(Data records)
::::::
(* ===== verification/Meaning.v ===== *)
(** * Meaning: what a job specification means

    The records a job is to return, defined on the lines of its file with no
    regard to stages, tasks or shuffles: [transforms] for the narrow
    transformations, [means] for a whole job.  The streams of task pipelines are
    then related to it. *)

From S2P Require Import Prelude Bytes Plan Stages Planner PlannerProofs Api Shuffle Reports Runtime TextSource Iterator.
From S2P Require Import IteratorProofs Runner RunnerProofs MapTasks Exchange Dag.
#[local] Open Scope Z_scope.

(** ** Narrow transformations *)

Definition ok {A} (r : result A) : option A := match r with Ok a => Some a | Err _ => None end.

Lemma ok_Some {A} (r : result A) a : ok r = Some a <-> r = Ok a.
Proof. destruct r; cbn; naive_solver. Qed.

Fixpoint keep (fn : FilterFunc) (l : list any) : option (list any) :=
  match l with
  | [] => Some []
  | v :: l => b ← ok (fn v); l ← keep fn l; Some (if b : bool then v :: l else l)
  end.

(** The records after one operator; [None] when its function is missing or fails. *)
Definition transform (registry : FunctionRegistry) (op : OperatorKind * string) (l : list any) : option (list any) :=
  match op.1 with
  | OpMap => fn ← fr_maps registry !! op.2; mapM (fun v => ok (fn v)) l
  | OpFilter => fn ← fr_filters registry !! op.2; keep fn l
  | OpMapToPair => fn ← fr_pairMaps registry !! op.2; mapM (fun v => ok (pairRecord fn v)) l
  | OpMapValues => fn ← fr_valueMaps registry !! op.2; mapM (fun v => ok (mapValue fn v)) l
  | _ => None
  end.

Fixpoint transforms (registry : FunctionRegistry) (ops : list (OperatorKind * string)) (l : list any) : option (list any) :=
  match ops with
  | [] => Some l
  | op :: ops => l ← transform registry op l; transforms registry ops l
  end.

Lemma mapM_length {A B} (f : A -> option B) l l' : mapM f l = Some l' -> length l' = length l.
Proof. intros H%mapM_Some. by apply Forall2_length in H. Qed.

Lemma keep_app fn l l' m m' : keep fn l = Some m -> keep fn l' = Some m' -> keep fn (l ++ l') = Some (m ++ m').
Proof.
  intros H H'. revert m H. induction l as [|v l IH]; intros m; cbn; [by intros [= <-]|].
  destruct (ok (fn v)) as [b|]; [|done]. cbn. destruct (keep fn l) as [n|]; [|done]. cbn. intros [= <-].
  rewrite (IH n) by done. cbn. by destruct b.
Qed.

Lemma keep_length fn l l' : keep fn l = Some l' -> (length l' <= length l)%nat.
Proof.
  revert l'. induction l as [|v l IH]; intros l'; cbn; [by intros [= <-]|].
  destruct (ok (fn v)) as [b|]; [|done]. cbn. destruct (keep fn l) as [n|]; [|done]. cbn. intros [= <-].
  specialize (IH n eq_refl). destruct b; cbn; lia.
Qed.

Lemma mapM_app_Some {A B} (f : A -> option B) l l' m m' :
  mapM f l = Some m -> mapM f l' = Some m' -> mapM f (l ++ l') = Some (m ++ m').
Proof. rewrite !mapM_Some. apply Forall2_app. Qed.

Lemma transform_app registry op l l' m m' :
  transform registry op l = Some m -> transform registry op l' = Some m' ->
  transform registry op (l ++ l') = Some (m ++ m').
Proof.
  unfold transform. destruct op.1; try done; destruct (_ !! op.2); try done; cbn; eauto using keep_app, mapM_app_Some.
Qed.

Lemma transform_length registry op l l' : transform registry op l = Some l' -> (length l' <= length l)%nat.
Proof.
  unfold transform. destruct op.1; try done; destruct (_ !! op.2); try done; cbn;
    [intros ->%mapM_length; done|by intros ?%keep_length|intros ->%mapM_length; done..].
Qed.

Lemma transforms_app registry ops l l' m m' :
  transforms registry ops l = Some m -> transforms registry ops l' = Some m' ->
  transforms registry ops (l ++ l') = Some (m ++ m').
Proof.
  revert l l'. induction ops as [|op ops IH]; intros l l'; cbn; [by intros [= <-] [= <-]|].
  destruct (transform registry op l) as [l1|] eqn:E; [|done]. destruct (transform registry op l') as [l1'|] eqn:E'; [|done].
  rewrite (transform_app _ _ _ _ _ _ E E'). apply IH.
Qed.

Lemma transforms_length registry ops l l' : transforms registry ops l = Some l' -> (length l' <= length l)%nat.
Proof.
  revert l. induction ops as [|op ops IH]; intros l; cbn; [by intros [= ->]|].
  destruct (transform registry op l) as [l1|] eqn:E; [|done]. intros H%IH. apply transform_length in E. lia.
Qed.

(** Part by part is the same as on the whole. *)
Lemma transforms_concat registry ops ls ms : ls <> [] ->
  Forall2 (fun l m => transforms registry ops l = Some m) ls ms ->
  transforms registry ops (concat ls) = Some (concat ms).
Proof.
  intros Hne H. induction H as [|l m ls ms Hl H IH]; [done|]. rewrite !concat_cons.
  destruct ls as [|l2 ls]; [apply Forall2_nil_inv_l in H as ->; by rewrite !app_nil_r|].
  by apply transforms_app; [|apply IH].
Qed.

(** ** The streams of pipelines *)

Lemma map_stream_end fn s l : map_stream fn s = (l, None) -> s.2 = None /\ mapM (fun v => ok (fn v)) s.1 = Some l.
Proof.
  destruct s as [vs e]. unfold map_stream. cbn. revert l. induction vs as [|v vs IH]; intros l; cbn; [by intros [= <- ->]|].
  destruct (fn v) as [v'|]; [|done]. destruct (IteratorProofs.map_records fn vs e) as [l' e'] eqn:E. unfold cons_stream. cbn.
  intros [= <- ->]. destruct (IH l' eq_refl) as [-> ->]. done.
Qed.

Lemma filter_stream_end fn s l : filter_stream fn s = (l, None) -> s.2 = None /\ keep fn s.1 = Some l.
Proof.
  destruct s as [vs e]. unfold filter_stream. cbn. revert l. induction vs as [|v vs IH]; intros l; cbn; [by intros [= <- ->]|].
  destruct (fn v) as [[]|]; [| |done]; cbn.
  - destruct (filter_records fn vs e) as [l' e'] eqn:E. unfold cons_stream. cbn.
    intros [= <- ->]. destruct (IH l' eq_refl) as [-> ->]. done.
  - intros H. destruct (IH l H) as [-> ->]. done.
Qed.

Lemma map_records_length fn l e : (length (IteratorProofs.map_records fn l e).1 <= length l)%nat.
Proof. induction l as [|v l IH]; cbn; [done|]. destruct (fn v); cbn; lia. Qed.

Lemma filter_records_length fn l e : (length (filter_records fn l e).1 <= length l)%nat.
Proof. induction l as [|v l IH]; cbn; [done|]. destruct (fn v) as [[]|]; cbn; lia. Qed.

Lemma surjective_pairing_None (s : stream) : s.2 = None -> s = (s.1, None).
Proof. by destruct s as [l []]. Qed.

Section streams.
Context {SS : ShuffleStore} {SR : StoreReads SS}.
Variable files : string -> result (list N).

Definition narrow_node (n : RDDNode) : Prop := narrow_kind (op_Kind (node_Operator n)) = true.

(** The operations of registered narrow nodes: they have a stream, no longer than
    the one they read, and if it ends well it is what the transformations mean. *)
Lemma narrow_stream s e registry ns input :
  Forall narrow_node ns -> Forall (function_ok (registryLookup registry)) ns ->
  exists str, ops_stream files s e registry (Some input) (rddOperation <$> ns) = Some str /\
    (length str.1 <= length input.1)%nat /\
    (str.2 = None -> input.2 = None /\ transforms registry (chain_ops ns) input.1 = Some str.1).
Proof.
  intros Hn. revert input. induction Hn as [|n ns Hn Hns IH]; intros input Hf; [by exists input|].
  apply Forall_cons in Hf as [Hf Hfs].
  assert (exists s1, op_stream files s e registry (Some input) (rddOperation n) = Some s1 /\
    (length s1.1 <= length input.1)%nat /\
    (s1.2 = None -> input.2 = None /\
       transform registry (op_Kind (node_Operator n), op_FunctionID (node_Operator n)) input.1 = Some s1.1))
    as (s1 & E1 & Hl1 & H1).
  { unfold function_ok, validateNodeFunction, narrow_node in *. unfold op_stream, transform. cbn [rddOperation so_Kind so_RDD ro_Operator].
    destruct (op_Kind (node_Operator n)); try done; cbn -[hasIn] in Hf |- *;
      match type of Hf with context [hasIn ?t ?id] => destruct (hasIn t id) eqn:E; [|done]; unfold hasIn in E;
        apply bool_decide_eq_true in E as [fn Hfn]; destruct (t !! id) as [fn'|] eqn:E2; [|done]; injection Hfn as -> end; cbn;
      eexists; (split; [done|]); (split; [apply map_records_length || apply filter_records_length|]);
      intros Hend; (apply map_stream_end || apply filter_stream_end); by apply surjective_pairing_None. }
  destruct (IH s1 Hfs) as (str & E & Hl & H). exists str. rewrite fmap_cons. cbn [ops_stream]. rewrite E1. cbn [mbind option_bind].
  split; [done|]. split; [lia|]. intros Hend. destruct (H Hend) as [H1' Ht]. destruct (H1 H1') as [? Ht1]. split; [done|].
  unfold chain_ops. cbn. rewrite Ht1. exact Ht.
Qed.

(** The streams of partition [i] of a file. *)
Definition part (data : list N) (n : Z) (i : nat) : list any := (fun x => lineRecord x.2) <$> partition_lines data (Z.of_nat i) n.

Lemma parts_concat data n : 0 < n -> concat (part data n <$> seq 0 (Z.to_nat n)) = lineRecord <$> fileLines data.
Proof.
  intros Hn. rewrite <- (offsets_lines 0), <- (partitions_concat data n), fmap_concat by lia.
  by rewrite <- list_fmap_compose.
Qed.

Lemma lines_part_length data n i : (length (part data n i) <= length data)%nat.
Proof. unfold part. rewrite length_fmap. apply partition_lines_length. Qed.

(** The operations of a source and registered narrow nodes. *)
Lemma source_narrow_stream s e registry src ns data n i :
  op_Kind (node_Operator src) = OpSource -> files (op_SourcePath (node_Operator src)) = Ok data ->
  n < 2 ^ 63 -> Z.of_nat (length data) * n < 2 ^ 63 -> Z.of_nat i < n ->
  t_PartitionID (te_Task e) = Z.of_nat i -> t_NumPartitions (te_Task e) = n ->
  Forall narrow_node ns -> Forall (function_ok (registryLookup registry)) ns ->
  exists str, ops_stream files s e registry None (rddOperation src :: (rddOperation <$> ns)) = Some str /\
    (length str.1 <= length data)%nat /\
    (str.2 = None -> transforms registry (chain_ops ns) (part data n i) = Some str.1).
Proof.
  intros Hsrc Hf Hn Hfit Hi Hp Hm Hns Hfs. cbn [ops_stream]. unfold op_stream at 1. cbn [rddOperation so_Kind so_RDD ro_Operator].
  rewrite Hsrc. unfold source_stream. rewrite Hf, Hp, Hm.
  destruct (Z.leb_spec 0 (Z.of_nat i)); [|lia]. destruct (Z.ltb_spec (Z.of_nat i) n); [|lia].
  destruct (Z.ltb_spec n (2 ^ 63)); [|lia]. destruct (Z.ltb_spec (Z.of_nat (length data) * n) (2 ^ 63)); [|lia].
  cbn [andb mbind option_bind]. destruct (narrow_stream s e registry ns (part data n i, None) Hns Hfs) as (str & E & Hl & Hstr).
  exists str. split; [exact E|]. cbn in Hl. pose proof (lines_part_length data n i). split; [lia|]. intros Hend. by apply Hstr.
Qed.

End streams.

(** ** Jobs *)

Section meaning.
Context {M : Type} {wire : any -> any} {durable : any -> Prop} {fn : ReduceFunc} {R : Reducer M wire durable fn}.

(** The values of [ReduceByKey] into [n] partitions: in the partition of a key, its
    total. *)
Definition key_totals (n : Z) (kvs : list (string * any)) (values : list (gmap string any)) : Prop :=
  length values = Z.to_nat n /\
  forall p vs, values !! p = Some vs ->
    holds vs (fun k => if in_bucket n (Z.of_nat p) (k, ANil) then total k kvs else None).

(** The records after all transformations. *)
Inductive means (registry : FunctionRegistry) : list TransformationSpec -> list any -> list any -> Prop :=
  | means_nil l : means registry [] l l
  | means_narrow t ts l l1 l2 :
      transform registry (tr_Kind t, tr_FunctionID t) l = Some l1 -> means registry ts l1 l2 ->
      means registry (t :: ts) l l2
  | means_reduce t ts l kvs values l2 :
      tr_Kind t = OpReduceByKey -> fr_reducers registry !! tr_FunctionID t = Some fn ->
      pairs_of l = Ok kvs -> key_totals (tr_NumPartitions t) kvs values ->
      means registry ts (concat (sorted_records <$> values)) l2 ->
      means registry (t :: ts) l l2.

Lemma means_transforms registry ts l l' : transforms registry (spec_ops ts) l = Some l' -> means registry ts l l'.
Proof.
  revert l. induction ts as [|t ts IH]; intros l; cbn; [intros [= ->]; constructor|].
  destruct (transform registry _ l) as [l1|] eqn:E; [|done]. intros H. by eapply means_narrow; [|apply IH].
Qed.

Lemma means_app registry ts ts' l l1 l2 :
  means registry ts l l1 -> means registry ts' l1 l2 -> means registry (ts ++ ts') l l2.
Proof.
  intros H H'. induction H; cbn; [done| |].
  - eapply means_narrow; [done|by apply IHmeans].
  - eapply means_reduce; try done. by apply IHmeans.
Qed.
End meaning.

(** The result of an action on the records. *)
Definition answers (kind : ActionKind) (l : list any) (res : JobResult) : Prop :=
  match kind with
  | ActionCollect => default [] (jr_Records res) = l /\ (jr_Records res = None <-> l = [])
  | _ => jr_Count res = Z.of_nat (length l)
  end.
::::::
Work task
Copy out the entries exactly. Begin at the first line and end with the line that has "Proof. destruct r; cbn; naive_solver. Qed.".

Task response
(* ===== verification/Meaning.v ===== *)
(** * Meaning: what a job specification means

    The records a job is to return, defined on the lines of its file with no
    regard to stages, tasks or shuffles: [transforms] for the narrow
    transformations, [means] for a whole job.  The streams of task pipelines are
    then related to it. *)

From S2P Require Import Prelude Bytes Plan Stages Planner PlannerProofs Api Shuffle Reports Runtime TextSource Iterator.
From S2P Require Import IteratorProofs Runner RunnerProofs MapTasks Exchange Dag.
#[local] Open Scope Z_scope.

(** ** Narrow transformations *)

Definition ok {A} (r : result A) : option A := match r with Ok a => Some a | Err _ => None end.

Lemma ok_Some {A} (r : result A) a : ok r = Some a <-> r = Ok a.
Proof. destruct r; cbn; naive_solver. Qed.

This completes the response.